Hyunjin menghela nafas lelah. Sesungguhnya ia tak ingin merepotkan dirinya. Namun, ia harus menyingkirkan kata 'tidak ingin direpotkan' untuk saat ini. Bagaimanapun gadis ini, sepupu yang memiliki wajah mirip sepertinya sedang dalam kondisi yang tidak baik.

"Mending Lo diem ji," ucapnya.

Hyunjin menggendong sepupunya keluar dari ruangan yang sangat mengerikan ini. Darah orang yang sudah berani menyentuh sepupunya berlumuran di lantai. Juga pisau yang digunakan untuk menyayat pipi sepupunya ini tergelatak berlumuran darah orang itu.
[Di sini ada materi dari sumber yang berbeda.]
(* ===== verification/Interrupts.v ===== *)
(** * The interrupt controller

    [InterruptController] of [include/gba/core/interrupt_controller.hpp] and
    [src/core/interrupt_controller.cpp]: the IE, IF and IME registers.
    [service_pending_irq] enters a CPU exception and is modelled with the
    CPU. *)

From S2P Require Import Prelude StateHash.

(** Enumerations are scoped by a module, as [enum class] scopes them. *)
Module InterruptSource.
(* @ interrupt_controller.hpp:9-24 InterruptSource *)
Inductive t : Type :=
  | vblank | hblank | vcount
  | timer0 | timer1 | timer2 | timer3
  | serial
  | dma0 | dma1 | dma2 | dma3
  | keypad | game_pak.

#[export] Instance eq_dec : EqDecision t.
Proof. solve_decision. Defined.

(** The enumerators' values. *)
(* @ interrupt_controller.hpp:9-24 InterruptSource *)
Definition index (source : t) : Z :=
  match source with
  | vblank => 0 | hblank => 1 | vcount => 2
  | timer0 => 3 | timer1 => 4 | timer2 => 5 | timer3 => 6
  | serial => 7
  | dma0 => 8 | dma1 => 9 | dma2 => 10 | dma3 => 11
  | keypad => 12 | game_pak => 13
  end.

(** [static_cast<InterruptSource>(base + offset)]. *)
Definition of_index (i : Z) : option t :=
  find (fun s => index s =? i)
    [vblank; hblank; vcount; timer0; timer1; timer2; timer3; serial;
     dma0; dma1; dma2; dma3; keypad; game_pak].
End InterruptSource.
Export (hints) InterruptSource.

(* @ interrupt_controller.hpp:28-28 InterruptController::kSupportedMask *)
Definition kSupportedMask : Z := 0x3FFF.

(* @ interrupt_controller.hpp:26-59 InterruptController *)
Record InterruptController : Type := mkInterruptController {
  interrupt_enable : Z;
  interrupt_flags : Z;
  master_enabled : bool
}.

#[export] Instance eta_InterruptController : Eta InterruptController := fun ic =>
  mkInterruptController (interrupt_enable ic) (interrupt_flags ic) (master_enabled ic).

(* @ interrupt_controller.cpp:9-11 interrupt_bit *)
Definition interrupt_bit (source : InterruptSource.t) : Z :=
  u16 (Z.shiftl 1 (InterruptSource.index source)).

(* @ interrupt_controller.cpp:19-23 InterruptController::reset *)
Definition reset : InterruptController := mkInterruptController 0 0 false.

(* @ interrupt_controller.cpp:37-39 InterruptController::ime *)
Definition ime (ic : InterruptController) : Z := if master_enabled ic then 1 else 0.

(* @ interrupt_controller.cpp:41-43 InterruptController::write_interrupt_enable *)
Definition write_interrupt_enable (value : Z) (ic : InterruptController)
  : InterruptController :=
  ic <| interrupt_enable := u16 (Z.land value kSupportedMask) |>.

(* @ interrupt_controller.cpp:45-48 InterruptController::write_interrupt_flags *)
Definition write_interrupt_flags (acknowledge_mask : Z) (ic : InterruptController)
  : InterruptController :=
  ic <| interrupt_flags :=
    u16 (Z.land (interrupt_flags ic) (Z.lnot (Z.land acknowledge_mask kSupportedMask))) |>.

(* @ interrupt_controller.cpp:50-52 InterruptController::write_ime *)
Definition write_ime (value : Z) (ic : InterruptController) : InterruptController :=
  ic <| master_enabled := has value 0x1 |>.

(* @ interrupt_controller.cpp:54-56 InterruptController::set_master_enabled *)
Definition set_master_enabled (enabled : bool) (ic : InterruptController)
  : InterruptController :=
  ic <| master_enabled := enabled |>.

(* @ interrupt_controller.cpp:58-61 InterruptController::request *)
Definition request (source : InterruptSource.t) (ic : InterruptController)
  : InterruptController :=
  ic <| interrupt_flags :=
    u16 (Z.lor (interrupt_flags ic) (Z.land (interrupt_bit source) kSupportedMask)) |>.

(* @ interrupt_controller.cpp:63-65 InterruptController::requested *)
Definition requested (source : InterruptSource.t) (ic : InterruptController) : bool :=
  has (interrupt_flags ic) (interrupt_bit source).

(* @ interrupt_controller.cpp:67-69 InterruptController::enabled *)
Definition enabled (source : InterruptSource.t) (ic : InterruptController) : bool :=
  has (interrupt_enable ic) (interrupt_bit source).

(* @ interrupt_controller.cpp:71-73 InterruptController::pending_mask *)
Definition pending_mask (ic : InterruptController) : Z :=
  u16 (Z.land (Z.land (interrupt_enable ic) (interrupt_flags ic)) kSupportedMask).

(* @ interrupt_controller.hpp:49-51 InterruptController::irq_line_active *)
Definition irq_line_active (ic : InterruptController) : bool :=
  master_enabled ic &&
  has (Z.land (interrupt_enable ic) (interrupt_flags ic)) kSupportedMask.

(* @ interrupt_controller.cpp:75-77 InterruptController::irq_line *)
Definition irq_line (ic : InterruptController) : bool := irq_line_active ic.

(* @ interrupt_controller.cpp:86-92 InterruptController::state_hash *)
Definition state_hash (ic : InterruptController) : Z :=
  add_bool (master_enabled ic)
    (add_u16 (interrupt_flags ic) (add_u16 (interrupt_enable ic) kOffsetBasis)).

(** ** Invariant: both registers hold supported bits only *)

Definition wf (ic : InterruptController) : Prop :=
  fits 14 (interrupt_enable ic) /\ fits 14 (interrupt_flags ic).

Lemma kSupportedMask_fits : fits 14 kSupportedMask.
Proof. split; reflexivity || discriminate. Qed.

Lemma u16_fits14 x : fits 14 x -> fits 14 (u16 x).
Proof. intros H. rewrite wrap_id; [done|]. revert H. apply fits_mono. lia. Qed.

#[local] Hint Resolve kSupportedMask_fits u16_fits14 fits_land_l fits_land_r fits_lor : width.

Lemma reset_wf : wf reset.
Proof. by vm_compute. Qed.

Lemma write_interrupt_enable_wf v ic : wf ic -> wf (write_interrupt_enable v ic).
Proof. intros [? ?]. split; simpl; width. Qed.

Lemma write_interrupt_flags_wf v ic : wf ic -> wf (write_interrupt_flags v ic).
Proof. intros [? ?]. split; simpl; width. Qed.

Lemma request_wf s ic : wf ic -> wf (request s ic).
Proof. intros [? ?]. split; simpl; width. Qed.

Create HintDb irq.
#[export] Hint Resolve reset_wf write_interrupt_enable_wf write_interrupt_flags_wf
  request_wf : irq.

(** ** Bit-level behaviour *)

Lemma interrupt_bit_pow s : interrupt_bit s = 2 ^ InterruptSource.index s.
Proof. by destruct s. Qed.

Lemma source_index_bound s : 0 <= InterruptSource.index s < 14.
Proof. by destruct s. Qed.

Lemma source_index_inj s s' : InterruptSource.index s = InterruptSource.index s' -> s = s'.
Proof. by destruct s, s'. Qed.

Lemma requested_testbit s ic : requested s ic = Z.testbit (interrupt_flags ic) (InterruptSource.index s).
Proof.
  unfold requested. rewrite interrupt_bit_pow, has_bit; [done|].
  pose proof (source_index_bound s). lia.
Qed.

Lemma testbit_supported i : 0 <= i -> Z.testbit kSupportedMask i = (i <? 14).
Proof.
  intros Hi. unfold kSupportedMask. change 0x3FFF with (Z.ones 14).
  destruct (Z.ltb_spec i 14); [by apply Z.ones_spec_low|by apply Z.ones_spec_high].
Qed.

Lemma interrupt_bit_supported s :
  Z.land (interrupt_bit s) kSupportedMask = interrupt_bit s.
Proof. by destruct s. Qed.

Lemma testbit_interrupt_bit s i :
  0 <= i -> Z.testbit (interrupt_bit s) i = (i =? InterruptSource.index s).
Proof.
  intros Hi. rewrite interrupt_bit_pow, Z.pow2_bits_eqb by apply source_index_bound.
  apply Z.eqb_sym.
Qed.

(** A request raises exactly its own flag: afterwards a source is
    requested iff it was before or is the one requested; IE and IME do not
    change. *)
Theorem request_exact (s s' : InterruptSource.t) (ic : InterruptController) :
  requested s' (request s ic) = bool_decide (s = s') || requested s' ic /\
  interrupt_enable (request s ic) = interrupt_enable ic /\
  master_enabled (request s ic) = master_enabled ic.
Proof.
  split; [|done]. rewrite !requested_testbit. simpl.
  pose proof (source_index_bound s') as Hb. rewrite interrupt_bit_supported.
  bits. rewrite testbit_interrupt_bit by lia.
  destruct (Z.ltb_spec (InterruptSource.index s') 16); [|lia]. rewrite orb_comm.
  case_bool_decide as E.
  - subst. by rewrite Z.eqb_refl.
  - destruct (Z.eqb_spec (InterruptSource.index s') (InterruptSource.index s)) as [E'|]; [|done].
    by apply source_index_inj in E'.
Qed.

(** A write to IF acknowledges: a source stays requested iff it was and
    its bit of the mask is clear (writing 1 clears, writing 0 keeps). *)
Theorem acknowledge_exact (s : InterruptSource.t) (mask : Z) (ic : InterruptController) :
  requested s (write_interrupt_flags mask ic) =
  requested s ic && negb (Z.testbit mask (InterruptSource.index s)).
Proof.
  rewrite !requested_testbit. simpl. pose proof (source_index_bound s) as Hb.
  bits. rewrite testbit_supported by lia.
  destruct (Z.ltb_spec (InterruptSource.index s) 16), (Z.ltb_spec (InterruptSource.index s) 14); try lia.
  simpl. by rewrite andb_true_r.
Qed.

(** Every bit of a well-formed register is the bit of a source. *)
Lemma source_of_bit i : 0 <= i < 14 -> exists s, InterruptSource.index s = i.
Proof.
  intros H. bit_cases i 14%nat;
    [exists InterruptSource.vblank|exists InterruptSource.hblank|exists InterruptSource.vcount
    |exists InterruptSource.timer0|exists InterruptSource.timer1|exists InterruptSource.timer2
    |exists InterruptSource.timer3|exists InterruptSource.serial|exists InterruptSource.dma0
    |exists InterruptSource.dma1|exists InterruptSource.dma2|exists InterruptSource.dma3
    |exists InterruptSource.keypad|exists InterruptSource.game_pak]; reflexivity.
Qed.

Lemma enabled_testbit s ic : enabled s ic = Z.testbit (interrupt_enable ic) (InterruptSource.index s).
Proof.
  unfold enabled. rewrite interrupt_bit_pow, has_bit; [done|].
  pose proof (source_index_bound s). lia.
Qed.

Lemma nonzero_bit x : x <> 0 -> exists i, 0 <= i /\ Z.testbit x i = true.
Proof.
  intros Hx. destruct (decide (0 <= x)) as [H|H].
  - exists (Z.log2 x). split; [apply Z.log2_nonneg|]. apply Z.bit_log2. lia.
  - exists (Z.succ (Z.log2 (Z.pred (- x)))). pose proof (Z.log2_nonneg (Z.pred (- x))).
    split; [lia|]. apply Z.bits_above_log2_neg; lia.
Qed.

(** The IRQ line is up iff the master enable is on and some source is
    both enabled and requested. *)
Theorem irq_line_spec (ic : InterruptController) :
  irq_line ic = true <->
  master_enabled ic = true /\ exists s, enabled s ic = true /\ requested s ic = true.
Proof.
  unfold irq_line, irq_line_active, has. rewrite andb_true_iff, negb_true_iff, Z.eqb_neq.
  split.
  - intros [Hm Hne]. split; [done|]. apply nonzero_bit in Hne as (i & Hi & Hbit).
    rewrite !Z.land_spec, testbit_supported in Hbit by lia.
    apply andb_true_iff in Hbit as [Hbit Hlt]. apply Z.ltb_lt in Hlt.
    apply andb_true_iff in Hbit as [He Hr].
    destruct (source_of_bit i) as [s Hs]; [lia|]. exists s.
    by rewrite enabled_testbit, requested_testbit, Hs.
  - intros [Hm (s & He & Hr)]. split; [done|]. intros H0.
    rewrite enabled_testbit in He. rewrite requested_testbit in Hr.
    apply (f_equal (fun x => Z.testbit x (InterruptSource.index s))) in H0.
    pose proof (source_index_bound s).
    rewrite !Z.land_spec, testbit_supported, He, Hr, Z.bits_0 in H0 by lia.
    destruct (Z.ltb_spec (InterruptSource.index s) 14); [done|lia].
Qed.
Lemma defer_newly_enabled_ticks_wf ts : wf ts -> wf (defer_newly_enabled_ticks ts).
Proof.
  intros (Hl & Hn & H). split_and!; [|done|].
  - unfold has_four. simpl. by rewrite length_map.
  - simpl. intros i t'. rewrite list_lookup_fmap. intros Ht'.
    destruct (timers ts !! i) as [t|] eqn:Ht; [|done]. simpl in Ht'. injection Ht' as <-.
    destruct (H i t Ht) as (Hr & Hc & Hd & Hph & Hat & Hj & Hdl).
    destruct (just_enabled t) eqn:Ej; [|by apply H].
    destruct (Hj eq_refl) as [He Hat']. unfold timer_wf; simpl. rewrite Ej.
    do 2 (split; [done|]). split; [lia|]. auto.
Qed.

(** ** A tick of all timers *)

(** The bookkeeping of [tick] on a timer: the enable-delay window is consumed
    and the timer is no longer freshly enabled. *)
Definition tick_flags (cycles : Z) (t : Timer) : Timer :=
  if has (control t) kEnableFlag then
    t <| enable_delay_cycles := u32 (enable_delay_cycles t - Z.min (enable_delay_cycles t) cycles) |>
      <| just_enabled := false |>
  else t <| just_enabled := false |>.

Lemma tick_flags_counts cycles t t' :
  counts_only t t' -> counts_only (tick_flags cycles t) (tick_flags cycles t').
Proof.
  intros (H1 & H2 & H3 & H4 & H5 & H6 & H7). unfold tick_flags, counts_only. rewrite H2.
  destruct (has (control t) kEnableFlag); simpl; rewrite ?H3; auto 10.
Qed.

Lemma tick_flags_regs cycles t : regs_ok t -> regs_ok (tick_flags cycles t).
Proof. unfold tick_flags. by destruct (has (control t) kEnableFlag). Qed.

Lemma tick_timer_yields cycles start_cycle end_cycle index st t :
  st_ok st -> timers (t_timers st) !! index = Some t ->
  let st1 := st <| t_timers ::= update_timer index (tick_flags cycles t) |> in
  exists st', tick_timer cycles start_cycle end_cycle index st = Ret st' /\
              frame index st1 st'.
Proof.
  intros Hst Ht st1. pose proof (st_ok_lookup _ _ _ Hst Ht) as Hr.
  assert (Hi : (index < kTimerCount)%nat)
    by (destruct Hst as [Hl _]; rewrite <- Hl; by eapply lookup_lt_Some).
  assert (Hst1 : st_ok st1) by (by apply st_ok_update, tick_flags_regs).
  assert (Ht1 : timers (t_timers st1) !! index = Some (tick_flags cycles t))
    by (apply lookup_update_timer; [apply Hst|done]).
  unfold tick_timer, enabled, count_up, prescaler_divisor.
  rewrite (array_at_Ret _ _ t), (checked_timer_lookup _ _ t) by (done || apply Hst).
  cbn [mbind exc_bind]. unfold tick_flags in *.
  destruct (has (control t) kEnableFlag); simpl negb; cbv iota; [|by exists st1].
  fold st1. generalize (has (control t) kCountUpFlag). intros cu.
  destruct (Nat.eqb_spec index 0); cbn [mbind exc_bind];
    [|destruct cu; [by exists st1|]];
    (case_match; [by exists st1|]);
    rewrite (checked_timer_lookup _ _ _ (proj1 Hst1) Ht1); cbn [mbind exc_bind];
    (case_match; [by exists st1|]);
    apply increment_timer_yields; [done|unfold kTimerCount in *; lia|done|width| 
      done|unfold kTimerCount in *; lia|done|width].
Qed.

(** [stage k st0 st]: the first [k] timers of [st0] have been processed. *)
Definition stage (cycles : Z) (k : nat) (st0 st : TickState) : Prop :=
  st_ok st /\ cycle_counter (t_timers st) = cycle_counter (t_timers st0) /\
  (Interrupts.wf (t_interrupts st0) -> Interrupts.wf (t_interrupts st)) /\
  forall j t, timers (t_timers st0) !! j = Some t ->
    exists t', timers (t_timers st) !! j = Some t' /\
               counts_only (if decide (j < k)%nat then tick_flags cycles t else t) t'.

Lemma stage_step cycles start_cycle end_cycle k st0 st :
  has_four (t_timers st0) -> (k < kTimerCount)%nat -> stage cycles k st0 st ->
  exists st', tick_timer cycles start_cycle end_cycle k st = Ret st' /\
              stage cycles (S k) st0 st'.
Proof.
  intros Hl0 Hk (Hst & Hcc & Hic & Hts).
  destruct (timer_exists k (t_timers st)) as [t Ht]; [apply Hst|done|].
  destruct (tick_timer_yields cycles start_cycle end_cycle k st t Hst Ht) as (st' & E & Hf).
  exists st'. split; [done|].
  assert (Hst' : st_ok st').
  { eapply frame_ok; [exact Hf|]. apply st_ok_update; [done|].
    apply tick_flags_regs. by apply (st_ok_lookup st k). }
  split; [done|]. split; [by rewrite (proj1 Hf)|]. split; [by intros ?; apply Hf, Hic|].
  intros j t0 Ht0. destruct (Hts j t0 Ht0) as (t1 & Ht1 & Hc1).
  destruct (decide (j = k)) as [->|Hne].
  - rewrite Ht in Ht1. injection Ht1 as <-.
    destruct (frame_lookup _ _ _ k (tick_flags cycles t) Hf) as (t2 & Ht2 & Hc2).
    { apply lookup_update_timer; [apply Hst|done]. }
    exists t2. split; [done|]. rewrite decide_True by lia. rewrite decide_False in Hc1 by lia.
    etrans; [by apply tick_flags_counts|done].
  - destruct (frame_lookup _ _ _ j t1 Hf) as (t2 & Ht2 & Hc2).
    { simpl. by rewrite list_lookup_insert_ne. }
    exists t2. split; [done|]. etrans; [|exact Hc2].
    destruct (decide (j < k)%nat), (decide (j < S k)%nat); done || lia.
Qed.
Tepat satu langkah sebelum keluar ruangan, langkah pemuda itu berhenti kala orang yang dikiranya sudah tidak memiliki tenaga untuk mengeluarkan suaranya mulai berbicara.

"Lo orang paling menyedihkan yang pernah gua temui selain temen Lo yang suka nyoba bunuh dirinya sendiri."




















Helaan nafas terdengar dari pemuda berkulit agak gelap ini. Hatinya lega menyaksikan orang yang lebih muda darinya ini mulai membuka mata.

Dilihatnya orang itu yang mulai agak tidak nyaman dengan apa yang dialaminya ini. Bagian punggung hingga perut dililit perban, siapa yang tidak nyaman dengan kondisi seperti ini?

"Ungh," lenguh orang didepannya itu.

Pemuda itu mendekati wanita didepannya ini, menyentuh surai hitamnya, dan mengelus nya.

"Aku tau ini sakit, jadi jangan banyak bergerak." Pemuda itu menggenggam tangan gadis yang terbaring lemah ini.

Yuna. Banyak darahnya yang terbuang dari luka tembak yang diterimanya. Yang membuatnya mau tidak mau harus terbaring lemas seperti ini.

Bibir gadis itu terangkat. Dengan suara pelan ia mulai berbicara.

"K-kak ... mama gimana?" Yuna menatap Sunwoo. Menunggu jawaban sembari berharap jika apa yang akan dikatakan orang di depannya ini sama seperti yang ia bayangkan.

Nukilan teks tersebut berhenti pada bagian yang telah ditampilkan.